Wen reizt schon Papa Springer?

Der Privatsender Tele5, der Sportkanal werden soll, am Tag danach  ■ Aus München Corinna Emundts

Noch hängen sie am schwarzen Brett im Foyer: die internen Stellenanzeigen von Tele5. Doch sich darauf zu bewerben, interessiert wohl keinen mehr. Denn die erste Amtshandlung des neuen Geschäftsführers Donald P.T. McLoughlin, der bis dato Kirchs Kabelkanal vorstand, hieß Einstellungsstopp. So jedenfalls lauten die Gerüchte im Münchner Privatsender. Leibhaftig in den Redaktionsräumen aufgetaucht ist der Neue noch nicht.

Der vergangene Montag war aus Mitarbeitersicht der vermutlich schwärzeste in der Geschichte von Tele5. Doch die Arbeit muß weitergehen, „business as usual“, wie jeder betont.

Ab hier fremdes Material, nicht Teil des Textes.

(** The updater passed to [setAvailableThemes]: [None] when it returns
    [prev] (React then skips the state write), [Some next] otherwise. *)
Definition syncThemes (prev : list string) (data : list Book)
  : option (list string) :=
  let next := sort_strings (add_themes (set_of prev) data) in
  if same_elements next prev then None else Some next.

End Themes.

(* ------------------------------------------------------------------ *)
(** ** The world: React state of the screens and the AsyncStorage slot *)

(** The code waiting on a [saveBooksCache] call: the rest of [loadBooks]
    after [await saveBooksCache(data)], or the [.then((savedAt) => ...)]
    of an update handler. *)
Inductive SaveCont := LoadBooksSave | UpdateSave.

Record World := mkWorld {
  (* [Index], src/unnamed/part_001 *)
  books : list Book;
  loading : bool;
  initialLoading : bool;
  status : option string;
  availableThemes : list string;
  (** [offlineMode]; every assignment of it in the source is paired with
      the same assignment of [offlineRef.current], and the effect
      [offlineRef.current = offlineMode] keeps them equal, so one field
      stands for both. *)
  offlineMode : bool;
  lastSync : option Z;
  hasLocalCacheRef : bool;
  (** the in-flight [loadBooksCache()] of the mount effect, with the
      snapshot that [AsyncStorage.getItem] read *)
  pendingCache : option (option CachedBookList);
  canceled : bool;
  (** the network listener is registered (its [mounted] is then true) *)
  subscribed : bool;
  (* [NewBook], src/app/books/new.tsx *)
  submitting : bool;
  (* book detail screen, src/unnamed/part_002 *)
  detailStatus : option string;
  (* AsyncStorage, key [BOOKS_CACHE_KEY] *)
  storage : option CachedBookList;
  (** the [saveBooksCache] calls not yet settled, each with the code that
      waits on it and its [savedAt] *)
  pendingSaves : list (SaveCont * Z)
}.

(** Observable effects of a handler. *)
Inductive Out :=
| OGetBooks                                  (* [getBooks(queryParams)] *)
| OLoadBooksCache                            (* [loadBooksCache()] *)
| OGetNetworkState                           (* [Network.getNetworkStateAsync()] *)
| OUpdateBook (bid : string) (payload : BookPayload)
| OCreateBook (payload : BookPayload)
| ODeleteBook (bid : string)
| OAlert (title message : string)            (* [Alert.alert(title, message)] *)
| OStatus (message : string)                 (* [setStatus(message)] *)
| ONavigate (path : string).

(** A state monad over [World] that also collects the outputs. *)
Definition M (A : Type) : Type := World -> A * World * list Out.

Definition ret {A} (a : A) : M A := fun w => (a, w, []).

Definition bind {A B} (m : M A) (k : A -> M B) : M B :=
  fun w =>
    let '(a, w1, o1) := m w in
    let '(b, w2, o2) := k a w1 in
    (b, w2, app o1 o2).

Notation "x <- m ;; k" := (bind m (fun x => k))
  (at level 61, m at next level, right associativity).
Notation "m ;; k" := (bind m (fun _ => k))
  (at level 61, right associativity).

Definition get : M World := fun w => (w, w, []).
Definition modify (f : World -> World) : M unit := fun w => (tt, f w, []).
Definition emit (o : Out) : M unit := fun w => (tt, w, [o]).

Definition setBooks v := modify (fun w => mkWorld v (loading w) (initialLoading w)
  (status w) (availableThemes w) (offlineMode w) (lastSync w) (hasLocalCacheRef w)
  (pendingCache w) (canceled w) (subscribed w) (submitting w) (detailStatus w) (storage w)
  (pendingSaves w)).
Definition setLoading v := modify (fun w => mkWorld (books w) v (initialLoading w)
  (status w) (availableThemes w) (offlineMode w) (lastSync w) (hasLocalCacheRef w)
  (pendingCache w) (canceled w) (subscribed w) (submitting w) (detailStatus w) (storage w)
  (pendingSaves w)).
Definition setInitialLoading v := modify (fun w => mkWorld (books w) (loading w) v
  (status w) (availableThemes w) (offlineMode w) (lastSync w) (hasLocalCacheRef w)
  (pendingCache w) (canceled w) (subscribed w) (submitting w) (detailStatus w) (storage w)
  (pendingSaves w)).
Definition setStatusState v := modify (fun w => mkWorld (books w) (loading w) (initialLoading w)
  v (availableThemes w) (offlineMode w) (lastSync w) (hasLocalCacheRef w)
  (pendingCache w) (canceled w) (subscribed w) (submitting w) (detailStatus w) (storage w)
  (pendingSaves w)).
Definition setAvailableThemes v := modify (fun w => mkWorld (books w) (loading w) (initialLoading w)
  (status w) v (offlineMode w) (lastSync w) (hasLocalCacheRef w)
  (pendingCache w) (canceled w) (subscribed w) (submitting w) (detailStatus w) (storage w)
  (pendingSaves w)).
Definition setOfflineMode v := modify (fun w => mkWorld (books w) (loading w) (initialLoading w)
  (status w) (availableThemes w) v (lastSync w) (hasLocalCacheRef w)
  (pendingCache w) (canceled w) (subscribed w) (submitting w) (detailStatus w) (storage w)
  (pendingSaves w)).
Definition setLastSync v := modify (fun w => mkWorld (books w) (loading w) (initialLoading w)
  (status w) (availableThemes w) (offlineMode w) v (hasLocalCacheRef w)
  (pendingCache w) (canceled w) (subscribed w) (submitting w) (detailStatus w) (storage w)
  (pendingSaves w)).
Definition setHasLocalCacheRef v := modify (fun w => mkWorld (books w) (loading w) (initialLoading w)
  (status w) (availableThemes w) (offlineMode w) (lastSync w) v
  (pendingCache w) (canceled w) (subscribed w) (submitting w) (detailStatus w) (storage w)
  (pendingSaves w)).
Definition setPendingCache v := modify (fun w => mkWorld (books w) (loading w) (initialLoading w)
  (status w) (availableThemes w) (offlineMode w) (lastSync w) (hasLocalCacheRef w)
  v (canceled w) (subscribed w) (submitting w) (detailStatus w) (storage w)
  (pendingSaves w)).
Definition setCanceled v := modify (fun w => mkWorld (books w) (loading w) (initialLoading w)
  (status w) (availableThemes w) (offlineMode w) (lastSync w) (hasLocalCacheRef w)
  (pendingCache w) v (subscribed w) (submitting w) (detailStatus w) (storage w)
  (pendingSaves w)).
Definition setSubscribed v := modify (fun w => mkWorld (books w) (loading w) (initialLoading w)
  (status w) (availableThemes w) (offlineMode w) (lastSync w) (hasLocalCacheRef w)
  (pendingCache w) (canceled w) v (submitting w) (detailStatus w) (storage w)
  (pendingSaves w)).
Definition setSubmitting v := modify (fun w => mkWorld (books w) (loading w) (initialLoading w)
  (status w) (availableThemes w) (offlineMode w) (lastSync w) (hasLocalCacheRef w)
  (pendingCache w) (canceled w) (subscribed w) v (detailStatus w) (storage w)
  (pendingSaves w)).
Definition setDetailStatus v := modify (fun w => mkWorld (books w) (loading w) (initialLoading w)
  (status w) (availableThemes w) (offlineMode w) (lastSync w) (hasLocalCacheRef w)
  (pendingCache w) (canceled w) (subscribed w) (submitting w) v (storage w)
  (pendingSaves w)).
Definition setStorage v := modify (fun w => mkWorld (books w) (loading w) (initialLoading w)
  (status w) (availableThemes w) (offlineMode w) (lastSync w) (hasLocalCacheRef w)
  (pendingCache w) (canceled w) (subscribed w) (submitting w) (detailStatus w) v
  (pendingSaves w)).
Definition setPendingSaves v := modify (fun w => mkWorld (books w) (loading w) (initialLoading w)
  (status w) (availableThemes w) (offlineMode w) (lastSync w) (hasLocalCacheRef w)
  (pendingCache w) (canceled w) (subscribed w) (submitting w) (detailStatus w) (storage w) v).

(** [setStatus(message)]: the notice shown on the list screen. *)
Definition setStatus (message : string) : M unit :=
  setStatusState (Some message) ;; emit (OStatus message).

(** [saveBooksCache(books)] up to its [await AsyncStorage.setItem(...)]:
    [savedAt] is [Date.now()] at the call, and the promise always resolves
    to it.  The write is taken to be applied at the call and to succeed;
    the source only logs a failed write.  The code waiting on the call
    runs when it settles (event [CacheSaved] below). *)
Definition saveBooksCache (bs : list Book) (now : Z) : M Z :=
  setStorage (Some (mkCachedBookList bs now)) ;; ret now.

Definition pending_eqb (p q : SaveCont * Z) : bool :=
  match p, q with
  | (LoadBooksSave, a), (LoadBooksSave, b) | (UpdateSave, a), (UpdateSave, b) => Z.eqb a b
  | _, _ => false
  end.

Fixpoint removeFirst (p : SaveCont * Z) (l : list (SaveCont * Z)) : list (SaveCont * Z) :=
  match l with
  | [] => []
  | q :: rest => if pending_eqb p q then rest else q :: removeFirst p rest
  end.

Der Monitor im Tele5- Schaufenster der Münchner Schellingstraße flackert wie immer, doch hinter den Jalousien ist die Tele-Welt nicht mehr in Ordnung. Am Freitag morgen hatten sie von Springer offiziell erfahren, daß Tele5 bis zum Jahresende zum Sportkanal mutieren soll, Personalabbau inklusive.

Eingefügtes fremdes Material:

(** * Lunar phase card: the [Moon] data adapter of src/utils/moon.ts

    JavaScript numbers are modelled as exact rationals [Q]; a [Date] as its
    epoch time in milliseconds ([Z]); a JS string as a Rocq [string] holding
    its UTF-8 encoding (so string equality is preserved).  The third-party
    collaborators (SunCalc, localize, formatNumber, the helpers module) are
    section variables of the definitions that call them. *)

From Stdlib Require Import ZArith QArith Qround Qabs Ascii String List Bool Lia Lqa.
Import ListNotations.

Open Scope string_scope.
Open Scope Z_scope.

(** ** JavaScript primitives *)

(** [Math.round]: nearest integer, ties towards +Infinity. *)
Definition Math_round (x : Q) : Z := Qfloor (x + (1 # 2))%Q.

(** [Math.floor] and [Math.ceil]. *)
Definition Math_floor (x : Q) : Z := Qfloor x.
Definition Math_ceil (x : Q) : Z := Qceiling x.

(** [Math.PI]: the double nearest to pi, whose exact value is this rational. *)
Definition Math_PI : Q := 884279719003555 # 281474976710656.

(** Indexing an array, [arr[i]]: [undefined] (here [None]) outside the array,
    negative indices included. *)
Definition js_index {A : Type} (arr : list A) (i : Z) : option A :=
  if i <? 0 then None else nth_error arr (Z.to_nat i).

(** The [%] operator on integers: the remainder takes the sign of the
    dividend, which is [Z.rem]. *)
Definition js_rem (a b : Z) : Z := Z.rem a b.

(** JS truthiness of an optional string argument: [undefined] and [''] are
    falsy. *)
Definition truthy (s : option string) : bool :=
  match s with
  | None => false
  | Some u => negb (String.eqb u "")
  end.

(** ** _convertCardinal *)

Definition cardinalPoints : list string :=
  ["N"; "NE"; "E"; "SE"; "S"; "SW"; "W"; "NW"; "N"].

Definition _convertCardinal (degrees : Q) : option string :=
  js_index cardinalPoints (Math_round (degrees / 45)%Q).

(** The fixed 8-point compass table of the spec (not in the source; used to
    state the spec's description). *)
Definition compass8 : list string := ["N"; "NE"; "E"; "SE"; "S"; "SW"; "W"; "NW"].

(** ** Number.prototype.toFixed(2) *)

(** The digits of [x.toFixed(2)]: the sign, and the integer [n] for which
    [n / 100 - |x|] is closest to zero, the larger one on a tie.  (Magnitudes
    of [10^21] and above, printed in exponent form, are not modelled.) *)
Definition toFixed2_neg (x : Q) : bool := negb (Qle_bool 0 x).
Definition toFixed2_digits (x : Q) : Z := Qfloor (Qabs x * 100 + (1 # 2))%Q.

(** [Number(x.toFixed(2))]: the value the fixed string denotes. *)
Definition toFixed2_num (x : Q) : Q :=
  let n := toFixed2_digits x in
  if toFixed2_neg x then (- n # 100)%Q else (n # 100)%Q.

Definition digit_char (d : Z) : Ascii.ascii := Ascii.ascii_of_nat (48 + Z.to_nat d).

Fixpoint decimal_aux (fuel : nat) (n : Z) (acc : string) : string :=
  match fuel with
  | O => acc
  | S f =>
      let acc' := String (digit_char (n mod 10)) acc in
      if n <? 10 then acc' else decimal_aux f (n / 10) acc'
  end.

(** Decimal notation of a non-negative integer. *)
Definition decimal (n : Z) : string := decimal_aux (S (Z.to_nat (Z.log2 (n + 1)))) n "".

(** The string [x.toFixed(2)]. *)
Definition toFixed2 (x : Q) : string :=
  let n := toFixed2_digits x in
  (if toFixed2_neg x then "-" else "") ++ decimal (n / 100) ++ "."
    ++ String (digit_char ((n mod 100) / 10)) (String (digit_char (n mod 10)) "").

(** ** SunCalc results *)

(** The fields of SunCalc's [IMoonData] the adapter reads; instants are epoch
    milliseconds. *)
Record IMoonData := {
  distance : Q;
  azimuthDegrees : Q;
  altitudeDegrees : Q;
  fraction : Q;
  phaseValue : Q;
  nextFullMoon : Z;
  nextNewMoon : Z;
  zenithAngle : Q;
  parallacticAngle : Q
}.

(** SunCalc's [IMoonTimes]: [highest] is optional. *)
Record IMoonTimes := {
  rise : Z;
  set : Z;
  highest : option Z
}.

(** ** The adapter's results *)

Record MoonImage := {
  moonPic : option string;
  rotateDeg : Q
}.

Record MoonDataItem := {
  label : string;
  value : string;
  secondValue : string
}.

(** [MoonData]: [moonHighest] is an optional field. *)
Record MoonData := {
  moonFraction : MoonDataItem;
  moonAge : MoonDataItem;
  moonRise : MoonDataItem;
  moonSet : MoonDataItem;
  moonHighest : option MoonDataItem;
  distanceItem : MoonDataItem;
  azimuthDegress : MoonDataItem;
  altitudeDegreesItem : MoonDataItem;
  nextFullMoonItem : MoonDataItem;
  nextNewMoonItem : MoonDataItem
}.

(** Modelled from the spec: [convertKmToMiles] of src/utils/helpers.ts (not in
    the sources): "linear conversion km to mi (factor 0.621371) when [useMiles]
    true, else identity". *)
Definition convertKmToMiles (km : Q) (useMiles : bool) : Q :=
  if useMiles then (km * (621371 # 1000000))%Q else km.

(** A JS object used as a map from string keys, as an association list in
    property order.  Assignment [o[k] = v] overwrites the value of an existing
    key in place and appends a new key at the end (the order of keys that are
    not canonical array indices, as time labels are not). *)
Fixpoint obj_set {V : Type} (o : list (string * V)) (k : string) (v : V)
  : list (string * V) :=
  match o with
  | [] => [(k, v)]
  | (k', v') :: o' => if String.eqb k k' then (k, v) :: o' else (k', v') :: obj_set o' k v
  end.

(** [Math.max(...l)] and [Math.min(...l)]; [None] stands for the
    [-Infinity] and [Infinity] they return on no arguments. *)
Definition max_step (m y : Q) : Q := if Qle_bool y m then m else y.
Definition min_step (m y : Q) : Q := if Qle_bool m y then m else y.

Definition Math_max_list (l : list Q) : option Q :=
  match l with
  | [] => None
  | x :: r => Some (fold_left max_step r x)
  end.

Definition Math_min_list (l : list Q) : option Q :=
  match l with
  | [] => None
  | x :: r => Some (fold_left min_step r x)
  end.

(** The text of a present optional string. *)
Definition or_empty (s : option string) : string :=
  match s with Some u => u | None => "" end.

Section MoonSec.
(** [this.lang] and [this.useMiles] of the [Moon] instance. *)
Variable lang : string.
Variable useMiles : bool.
(** [MOON_IMAGES] of src/utils/moon-pic.ts. *)
Variable MOON_IMAGES : list string.
(** [localize(key, lang, search, replace)]. *)
Variable localize : string -> string -> string -> string -> string.
(** [formatNumber(num, this.locale)] of custom-card-helpers. *)
Variable formatNumber : string -> string.
(** [this.formatTime], i.e. [formatedTime(time, this.amPm, this.lang)]. *)
Variable formatTime : Z -> string.
(** [formatRelativeTime(new Date(time).toISOString())]: a key and an
    optional value. *)
Variable formatRelativeTime : Z -> string * option string.
(** [new Date(date).toLocaleDateString(lang, {weekday, month, day})]. *)
Variable toLocaleDateString : Z -> string.
(** [SunCalc.getMoonPosition(time, lat, lon).altitudeDegrees]. *)
Variable altitudeAt : Z -> Q.

Definition localize1 (key : string) : string := localize key lang "" "".

(** *** moonImage *)

Definition phaseIndex (d : IMoonData) : Z :=
  js_rem (Math_floor (phaseValue d * 31)%Q) 31.

Definition moonImage (d : IMoonData) : MoonImage :=
  let rotate := ((zenithAngle d - parallacticAngle d) * (180 / Math_PI))%Q in
  {| moonPic := js_index MOON_IMAGES (phaseIndex d); rotateDeg := rotate |}.

(** *** Display items *)

Definition listed_langs : list string := ["cs"; "de"; "fi"; "fr"; "sk"; "sv"].

Definition blackBeforeUnit (unit : string) : string :=
  if String.eqb unit "°" then ""
  else if String.eqb unit "%" then
    (if existsb (String.eqb lang) listed_langs then " " else "")
  else " ".

Definition createItem (lbl value : string) (unit secondValue : option string)
  : MoonDataItem :=
  {| label := localize1 ("card." ++ lbl);
     value := value ++ (if truthy unit
                        then blackBeforeUnit (or_empty unit) ++ or_empty unit
                        else "");
     secondValue := if truthy secondValue then or_empty secondValue else "" |}.

Definition localizeRelativeTime (time : Z) : string :=
  let (key, v) := formatRelativeTime time in
  if truthy v then localize key lang "{0}" (or_empty v) else localize1 key.

Definition createMoonTime (key : string) (time : Z) : MoonDataItem :=
  let timeString := formatTime time in
  let second := localizeRelativeTime time in
  createItem key timeString (Some "") (Some second).

(** *** moonData *)

Definition moonData (d : IMoonData) (t : IMoonTimes) : MoonData :=
  let fmoonFraction := formatNumber (toFixed2 (fraction d * 100)%Q) in
  let fmoonAge := formatNumber (toFixed2 (phaseValue d * (2953 # 100))%Q) in
  let fdistance := formatNumber (toFixed2 (convertKmToMiles (distance d) useMiles)) in
  let fazimuth := formatNumber (toFixed2 (azimuthDegrees d)) in
  let faltitude := formatNumber (toFixed2 (altitudeDegrees d)) in
  {| moonFraction := createItem "illumination" fmoonFraction (Some "%") None;
     moonAge := createItem "moonAge" fmoonAge (Some (localize1 "card.relativeTime.days")) None;
     moonRise := createMoonTime "moonRise" (rise t);
     moonSet := createMoonTime "moonSet" (set t);
     moonHighest := match highest t with
                    | Some h => Some (createMoonTime "moonHigh" h)
                    | None => None
                    end;
     distanceItem := createItem "distance" fdistance (Some (if useMiles then "mi" else "km")) None;
     azimuthDegress := createItem "azimuth" fazimuth (Some "°") None;
     altitudeDegreesItem := createItem "altitude" faltitude (Some "°") None;
     nextFullMoonItem := createItem "fullMoon" (toLocaleDateString (nextFullMoon d)) None None;
     nextNewMoonItem := createItem "newMoon" (toLocaleDateString (nextNewMoon d)) None None |}.

(** *** The daily altitude profile *)

(** The instant of the [i]-th sample: [startTime.getTime() + i * 30 * 60 * 1000]. *)
Definition sampleTime (startTime : Z) (i : nat) : Z :=
  startTime + Z.of_nat i * 30 * 60 * 1000.

(** One iteration of the loop of [_getAltituteData]. *)
Definition altitude_step (startTime : Z) (result : list (string * Q)) (i : nat)
  : list (string * Q) :=
  let time := sampleTime startTime i in
  obj_set result (formatTime time) (toFixed2_num (altitudeAt time)).

(** [for (let i = 0; i < 48; i++) ...] starting from [{}]. *)
Definition _getAltituteData (startTime : Z) : list (string * Q) :=
  fold_left (altitude_step startTime) (seq 0 48) [].

Record MinMaxY := {
  sugestedYMax : option Z;
  sugestedYMin : option Q
}.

Tele5, der „familienfreundliche“ Privatsender mit dem Blümchen links oben, ist Spitzenreiter der Privaten im Wechseln von Eigentümern. Dem Springer-Konzern, erst 1990 mit 29 Prozent eingestiegen, gelang es vergangene Woche, den Gesellschafter Herbert Kloiber (Tele München/ABC-Capital Cities) mit einem Angebot von knapp 200 Millionen auszukaufen. Ähnlich war Springer vor zwei Monaten mit dem luxemburgischen Gesellschafter CLT verfahren. Kloiber hatte sich gegen eine Programmumwandlung gesträubt. Springer gab die neu erworbenen Kloiber-Anteile von 24 Prozent an den Münchner Medienkoloß Leo Kirch weiter. Kirch wiederum ist mit 26 Prozent Großaktionär bei Springer. So teilen sich derzeit nur noch Springer, Kirch und der italienische Kirch-Spezi Silvio Berlusconi den Tele5-Kuchen.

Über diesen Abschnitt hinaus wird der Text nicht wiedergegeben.